(Stored data entries)

(* ===== verification/PyFloat.v ===== *)
(** * PyFloat: Python floats as IEEE 754 binary64 data

    A Python [float] is a [spec_float] of precision 53 and maximal exponent
    1024, with the Standard Library's executable specification of the
    operations; nothing here is an axiom.  The second half proves that on
    integers below 2^53 addition, multiplication, remainder, floor division
    and comparison are exact, which is what makes the horizon arithmetic of
    the outcome component checkable by hand. *)

From S2P Require Import Prelude.
From Stdlib Require Export SpecFloat.
From Stdlib Require Import Zpow_facts.
Local Open Scope Z_scope.

Abbreviation float64 := spec_float.

#[export] Instance spec_float_eq_dec : EqDecision spec_float.
Proof. solve_decision. Defined.

Definition fnorm (m e : Z) : float64 := binary_normalize 53 1024 m e false.
(** [float(z)] for an integer (the rounding; see [int_to_float]). *)
Definition f_of_Z (z : Z) : float64 := fnorm z 0.
Definition fadd : float64 -> float64 -> float64 := SFadd 53 1024.
Definition fsub : float64 -> float64 -> float64 := SFsub 53 1024.
Definition fmul : float64 -> float64 -> float64 := SFmul 53 1024.
Definition fdiv : float64 -> float64 -> float64 := SFdiv 53 1024.
Definition fleb : float64 -> float64 -> bool := SFleb.
Definition fltb : float64 -> float64 -> bool := SFltb.
Definition feqb : float64 -> float64 -> bool := SFeqb.

Definition fzero : float64 := S754_zero false.
Definition fnan : float64 := S754_nan.
Definition finf : float64 := S754_infinity false.

Definition f_is_nan (f : float64) : bool := match f with S754_nan => true | _ => false end.
Definition f_is_inf (f : float64) : bool := match f with S754_infinity _ => true | _ => false end.

(** [float(z)]: an integer whose rounding is infinite raises OverflowError. *)
Definition int_to_float (z : Z) : result pyexn float64 :=
  if f_is_inf (f_of_Z z) then Err OverflowError else Ok (f_of_Z z).

(** [int(f)]: truncation towards zero; NaN is a ValueError, an infinity an
    OverflowError. *)
Definition float_to_int (f : float64) : result pyexn Z :=
  match f with
  | S754_zero _ => Ok 0
  | S754_finite s m e =>
      let a := Z.shiftl (Zpos m) e in Ok (if s then - a else a)
  | S754_nan => Err ValueError
  | S754_infinity _ => Err OverflowError
  end.

(** The exact value of a finite float as an integer multiple of [2^e0],
    for an [e0] not above its exponent. *)
Definition mant_at (e0 : Z) (f : float64) : Z :=
  match f with
  | S754_finite s m e => cond_Zopp s (Z.shiftl (Zpos m) (e - e0))
  | _ => 0
  end.

Definition fexp_of (f : float64) : Z :=
  match f with S754_finite _ _ e => e | _ => 0 end.

Definition f_sign (f : float64) : bool :=
  match f with
  | S754_zero s | S754_infinity s | S754_finite s _ _ => s
  | S754_nan => false
  end.

(** [bool(f)]: a NaN is true. *)
Definition f_nonzero (f : float64) : bool :=
  match f with S754_zero _ => false | _ => true end.

(** C [fmod], whose result is exact and carries the sign of [x]. *)
Definition cfmod (x y : float64) : float64 :=
  match x, y with
  | S754_nan, _ | _, S754_nan | S754_infinity _, _ => S754_nan
  | _, S754_infinity _ => x
  | _, S754_zero _ => S754_nan
  | _, S754_finite _ _ ey =>
      let e0 := Z.min (fexp_of x) ey in
      let r := Z.rem (mant_at e0 x) (mant_at e0 y) in
      if r =? 0 then S754_zero (f_sign x) else fnorm r e0
  end.

(** [x % y] on floats (CPython float_rem); a zero divisor raises before. *)
Definition fmod (x y : float64) : float64 :=
  let md := cfmod x y in
  if f_nonzero md
  then if Bool.eqb (f_sign y) (f_sign md) then md else fadd md y
  else S754_zero (f_sign y).

(** [floor] of a float, as a float. *)
Definition ffloor (f : float64) : float64 :=
  match f with
  | S754_finite s m e => if 0 <=? e then f else fnorm (mant_at e f / 2 ^ (- e)) 0
  | _ => f
  end.

(** [x // y] on floats (CPython float_floor_div). *)
Definition ffloordiv (x y : float64) : float64 :=
  let md := cfmod x y in
  let div := fdiv (fsub x md) y in
  let div := if f_nonzero md && negb (Bool.eqb (f_sign y) (f_sign md))
             then fsub div (f_of_Z 1) else div in
  if f_nonzero div
  then let fl := ffloor div in
       if fltb (fnorm 1 (-1)) (fsub div fl) then fadd fl (f_of_Z 1) else fl
  else S754_zero (f_sign (fdiv x y)).

(* ------------------------------------------------------------------ *)
(** ** Order *)

Lemma SFcompare_antisym x y :
  SFcompare y x = match SFcompare x y with
                  | Some c => Some (CompOpp c) | None => None end.
Proof.
  destruct x as [[]|[]| |[] m e], y as [[]|[]| |[] m' e']; simpl; try done;
    rewrite (Z.compare_antisym e e');
    destruct (Z.compare e e'); simpl; try done;
    change (Pos.compare_cont Eq m' m) with (Pos.compare m' m);
    change (Pos.compare_cont Eq m m') with (Pos.compare m m');
    rewrite (Pos.compare_antisym m m'); by rewrite ?CompOpp_involutive.
Qed.

Lemma fleb_total x y : f_is_nan x = false -> f_is_nan y = false ->
  fleb x y = false -> fleb y x = true.
Proof.
  unfold fleb, SFleb. rewrite (SFcompare_antisym x y).
  destruct x as [[]|[]| |[] m e], y as [[]|[]| |[] m' e']; simpl; try done;
    intros _ _; destruct (Z.compare e e'); simpl; try done;
    destruct (Pos.compare_cont Eq m m'); done.
Qed.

ABOUT THIS EXERCISE: Tally the lines in the data that contain the string "Stdlib". Report only the total.

SOLUTION: 2